__SUPPLIED ENTRIES__:
(** Reading and listing a dictionary after an assignment. *)
Lemma obj_lookup_set {A : Type} (o : list (string * A)) (k k' : string) (v : A) :
  obj_lookup (obj_set o k v) k' = if String.eqb k k' then Some v else obj_lookup o k'.
Proof.
  induction o as [|[k0 v0] o IH]; simpl.
  - reflexivity.
  - destruct (String.eqb_spec k0 k) as [->|Hne]; simpl.
    + destruct (String.eqb k k'); reflexivity.
    + rewrite IH. destruct (String.eqb_spec k0 k') as [->|Hne'];
        [|reflexivity].
      destruct (String.eqb_spec k k'); [congruence | reflexivity].
Qed.

Lemma obj_keys_set {A : Type} (o : list (string * A)) (k k' : string) (v : A) :
  In k' (obj_keys (obj_set o k v)) <-> k' = k \/ In k' (obj_keys o).
Proof.
  unfold obj_keys. induction o as [|[k0 v0] o IH]; simpl.
  - intuition congruence.
  - destruct (String.eqb_spec k0 k) as [->|Hne]; simpl; [intuition congruence|].
    rewrite IH. intuition congruence.
Qed.

Lemma obj_lookup_middle {A : Type} (pre post : list (string * A)) (k : string) (v : A) :
  ~ In k (obj_keys pre) -> obj_lookup (pre ++ (k, v) :: post) k = Some v.
Proof.
  induction pre as [|[k0 v0] pre IH]; simpl; intros Hnot.
  - now rewrite String.eqb_refl.
  - destruct (String.eqb_spec k0 k) as [->|Hne]; [tauto|]. apply IH. tauto.
Qed.

Section Survey.
Variable env : Imports.
Variable answers : list (string * string).


Lemma survey_keys (keys : list string) (data : JsObject) (k : string) :
  In k (obj_keys (List.fold_left (surveyAssign env answers) keys data)) <->
  In k (obj_keys data) \/ exists key, In key keys /\ k = snakeCase env key.
Proof.
  revert data. induction keys as [|key keys IH]; intros data; simpl.
  - split; [auto | intros [H|(key & [] & _)]; exact H].
  - rewrite IH. unfold surveyAssign. rewrite obj_keys_set. split.
    + intros [[->|H]|(key' & Hin & ->)]; eauto.
    + intros [H|(key' & [->|Hin] & ->)]; eauto.
Qed.

Lemma survey_lookup_other (keys : list string) (data : JsObject) (k : string) :
  (forall key, In key keys -> snakeCase env key <> k) ->
  obj_lookup (List.fold_left (surveyAssign env answers) keys data) k = obj_lookup data k.
Proof.
  revert data. induction keys as [|key keys IH]; intros data Hother; simpl; [reflexivity|].
  rewrite IH by (intros key' Hin; apply Hother; now right).
  unfold surveyAssign. rewrite obj_lookup_set.
  destruct (String.eqb_spec (snakeCase env key) k) as [Heq|]; [|reflexivity].
  exfalso. apply (Hother key); [now left | exact Heq].
Qed.

Lemma survey_lookup_last (before after : list string) (key : string) (data : JsObject) :
  (forall key', In key' after -> snakeCase env key' <> snakeCase env key) ->
  obj_lookup (List.fold_left (surveyAssign env answers) (before ++ key :: after) data) (snakeCase env key) =
  Some (js_string (obj_lookup answers key)).
Proof.
  intros Hafter. rewrite List.fold_left_app. simpl.
  rewrite survey_lookup_other by exact Hafter.
  unfold surveyAssign at 1. rewrite obj_lookup_set. now rewrite String.eqb_refl.
Qed.

End Survey.

(** C7, as the code has it. [onPersonalizationSurveySubmitted] tracks the
    event 'User responded to personalization questions' with a payload
    whose keys are exactly [user_id] plus the snake_case conversion of each
    key of [answers]; a converted key maps to the unchanged value of the
    last key of [answers] that converts to it, hence to the value of every
    key that no later key shares its conversion with; [user_id] maps to
    [userId] when no key of [answers] converts to [user_id]. *)
Theorem onPersonalizationSurveySubmitted_payload (env : Imports) (userId : string)
    (answers : list (string * string)) (w : World) :
  NoDup (obj_keys answers) ->
  exists properties : JsObject,
    calls_of (onPersonalizationSurveySubmitted env userId answers w) w =
      [EvTrack "User responded to personalization questions" properties] /\
    fst (onPersonalizationSurveySubmitted env userId answers w) =
      track (telemetry (this w)) "User responded to personalization questions" properties /\
    (forall k, In k (obj_keys properties) <->
       k = "user_id" \/ exists key, In key (obj_keys answers) /\ k = snakeCase env key) /\
    (forall before key value after,
       answers = before ++ (key, value) :: after ->
       (forall key', In key' (obj_keys after) -> snakeCase env key' <> snakeCase env key) ->
       obj_get properties (snakeCase env key) = JStr value) /\
    ((forall key, In key (obj_keys answers) -> snakeCase env key <> "user_id") ->
     obj_get properties "user_id" = JStr userId).
Proof.
  intros Hnodup. exists (personalizationSurveyData env userId answers).
  unfold onPersonalizationSurveySubmitted. rewrite async_track_run. cbn [fst snd].
  split; [now apply calls_of_trace|]. split; [reflexivity|].
  unfold personalizationSurveyData. split; [|split].
  - intros k. rewrite survey_keys. simpl. intuition.
  - intros before key value after -> Hafter.
    unfold obj_get, obj_keys. rewrite List.map_app. simpl.
    rewrite survey_lookup_last.
    + rewrite obj_lookup_middle; [reflexivity|].
      unfold obj_keys in Hnodup. rewrite List.map_app in Hnodup. simpl in Hnodup.
      apply NoDup_app in Hnodup as (_ & Hdisj & _).
      intros Hin. apply (Hdisj key); [now apply list_elem_of_In | left].
    + exact Hafter.
  - intros Hother. unfold obj_get. rewrite survey_lookup_other by exact Hother.
    reflexivity.
Qed.


(** What lines 124 to 168 leave in the properties of a run. *)
Lemma executionProperties_fields (env : Imports) (self : InternalHooksClass)
    (workflow : IWorkflowBase) (id : JsId) (runData : IRun) (userId : option string) :
  let properties := fst (executionProperties env self workflow id (Some runData) userId) in
  (success properties = true <-> finished runData = Some true) /\
  (is_manual properties = true <-> mode runData = "manual") /\
  execution_mode properties = Some (mode runData) /\
  workflow_id properties = id_toString id /\
  (error_message properties <> None ->
     success properties = false /\ result_error (resultData (run_data runData)) <> None) /\
  (error_node_type properties <> None ->
     success properties = false /\ result_error (resultData (run_data runData)) <> None).
Proof.
  unfold executionProperties, runProperties, errorProperties, initialProperties.
  rewrite <- (String.eqb_eq (mode runData) "manual").
  destruct (truthy_string userId), (finished runData) as [[|]|],
    (result_error (resultData (run_data runData))) as [error|],
    (String.eqb (mode runData) "manual"); cbn;
    repeat case_match; simplify_eq; cbn;
    repeat split; intros; try congruence; try discriminate.
Qed.


Lemma logWebhookHeaders_run (env : Imports) (runData : IRun) (r : INodesGraphResult)
    (w : World) :
  exists evs,
    this (snd (logWebhookHeaders runData r w)) = this w /\
    trace (snd (logWebhookHeaders runData r w)) = trace w ++ evs /\
    Forall (fun ev => is_trackWorkflowExecution ev = false) evs /\
    omap (promise_of_call env (this w)) evs = [].
Proof.
  unfold logWebhookHeaders, webhookMainData, console_log, bind, emit, throw, ret.
  repeat case_match; simplify_eq; cbn [this trace snd fst];
    rewrite <- ?app_assoc; eexists; (split; [reflexivity|]);
    (split; [first [reflexivity | symmetry; apply app_nil_r]|]);
    split; repeat constructor.
Qed.

Lemma manualExecution_run env self workflow runData properties r promises (w : World) :
  exists evs,
    collects env promises w
      (manualExecution env self workflow runData properties r promises w) evs.
Proof.
  unfold manualExecution, collects.
  destruct (if negb _ then _ else _) as [m r'].
  destruct (truthy_string _) as [destinationNode|].
  - unfold telemetry_track, bind, emit, get_this, ret. cbn [this trace snd fst].
    eexists. split; [reflexivity|]. split; [reflexivity|].
    split; [repeat constructor | reflexivity].
  - unfold telemetry_track, console_log, bind, emit, get_this, ret.
    cbn [this trace snd fst].
    set (w1 := {| this := this w; trace := trace w ++ [EvConsoleLog (JStr "A")] |}).
    destruct (logWebhookHeaders_run env runData r' w1) as (evs & Hthis & Htrace & Hevs & Hnone).
    destruct (logWebhookHeaders runData r' w1) as [[[]|e] w2]; cbn [this trace snd fst] in *.
    + rewrite Htrace, Hthis. subst w1. cbn [this trace] in *.
      exists ([EvConsoleLog (JStr "A")] ++ evs ++ [EvTrack "Manual workflow exec finished" m]).
      split; [reflexivity|]. split; [now rewrite <- !app_assoc|].
      split.
      * apply Forall_app. split; [repeat constructor|].
        apply Forall_app. split; [exact Hevs | repeat constructor].
      * rewrite !omap_app, Hnone. reflexivity.
    + rewrite Htrace, Hthis. subst w1. cbn [this trace].
      exists ([EvConsoleLog (JStr "A")] ++ evs).
      split; [reflexivity|]. split; [now rewrite <- !app_assoc|].
      split; [|exact I].
      apply Forall_app. split; [repeat constructor | exact Hevs].
Qed.


Lemma async_get_this (k : InternalHooksClass -> M Promise) (w : World) :
  async (let* self := get_this in k self) w = async (k (this w)) w.
Proof. reflexivity. Qed.

(** Lines 226 to 230, after a computation [m] that collects promises. *)
Lemma promise_all_run (env : Imports) (executionId : string)
    (properties : IExecutionTrackProperties) (m : M (list Promise)) (w : World)
    (evs : list Event) :
  collects env [Promise_resolve] w (m w) evs ->
  let r :=
    async (
      let* promises := m in
      let* p1 := persistBinaryData env executionId in
      let* p2 := telemetry_trackWorkflowExecution properties in
      ret (Promise_then_void (Promise_all (promises ++ [p1; p2])))) w in
  match fst (m w) with
  | Normal _ =>
      calls_of r w =
        evs ++ [EvPersistBinaryData executionId; EvTrackWorkflowExecution properties] /\
      fst r =
        Promise_then_void
          (Promise_all (Promise_resolve :: omap (promise_of_call env (this w)) (calls_of r w)))
  | Throw e => calls_of r w = evs /\ fst r = Promise_reject e
  end.
Proof.
  intros (Hthis & Htrace & _ & Hps).
  unfold async, persistBinaryData, telemetry_trackWorkflowExecution, bind, emit, get_this, ret.
  destruct (m w) as [[promises|e] w1]; cbn [this trace fst snd] in *.
  - assert (Hcalls : forall p,
              calls_of (p, {| this := this w1;
                              trace := (trace w1 ++ [EvPersistBinaryData executionId]) ++
                                       [EvTrackWorkflowExecution properties] |}) w
              = evs ++ [EvPersistBinaryData executionId; EvTrackWorkflowExecution properties]).
    { intros p. apply calls_of_trace. cbn [snd trace]. rewrite Htrace.
      now rewrite <- !app_assoc. }
    rewrite Hcalls. split; [reflexivity|].
    rewrite Hps, Hthis, omap_app. reflexivity.
  - split; [|reflexivity]. now apply calls_of_trace.
Qed.

Lemma collects_ret (env : Imports) (promises : list Promise) (w : World) :
  collects env promises w (ret promises w) [].
Proof.
  unfold collects, ret. cbn. rewrite !app_nil_r. repeat split. constructor.
Qed.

__REQUIRED WORK__: Give back the lines above exactly, from the one with "(properties : IExecutionTrackProperties)" through the last line.

__TASK RESULT__:
    (properties : IExecutionTrackProperties) (m : M (list Promise)) (w : World)
    (evs : list Event) :
  collects env [Promise_resolve] w (m w) evs ->
  let r :=
    async (
      let* promises := m in
      let* p1 := persistBinaryData env executionId in
      let* p2 := telemetry_trackWorkflowExecution properties in
      ret (Promise_then_void (Promise_all (promises ++ [p1; p2])))) w in
  match fst (m w) with
  | Normal _ =>
      calls_of r w =
        evs ++ [EvPersistBinaryData executionId; EvTrackWorkflowExecution properties] /\
      fst r =
        Promise_then_void
          (Promise_all (Promise_resolve :: omap (promise_of_call env (this w)) (calls_of r w)))
  | Throw e => calls_of r w = evs /\ fst r = Promise_reject e
  end.
Proof.
  intros (Hthis & Htrace & _ & Hps).
  unfold async, persistBinaryData, telemetry_trackWorkflowExecution, bind, emit, get_this, ret.
  destruct (m w) as [[promises|e] w1]; cbn [this trace fst snd] in *.
  - assert (Hcalls : forall p,
              calls_of (p, {| this := this w1;
                              trace := (trace w1 ++ [EvPersistBinaryData executionId]) ++
                                       [EvTrackWorkflowExecution properties] |}) w
              = evs ++ [EvPersistBinaryData executionId; EvTrackWorkflowExecution properties]).
    { intros p. apply calls_of_trace. cbn [snd trace]. rewrite Htrace.
      now rewrite <- !app_assoc. }
    rewrite Hcalls. split; [reflexivity|].
    rewrite Hps, Hthis, omap_app. reflexivity.
  - split; [|reflexivity]. now apply calls_of_trace.
Qed.

Lemma collects_ret (env : Imports) (promises : list Promise) (w : World) :
  collects env promises w (ret promises w) [].
Proof.
  unfold collects, ret. cbn. rewrite !app_nil_r. repeat split. constructor.
Qed.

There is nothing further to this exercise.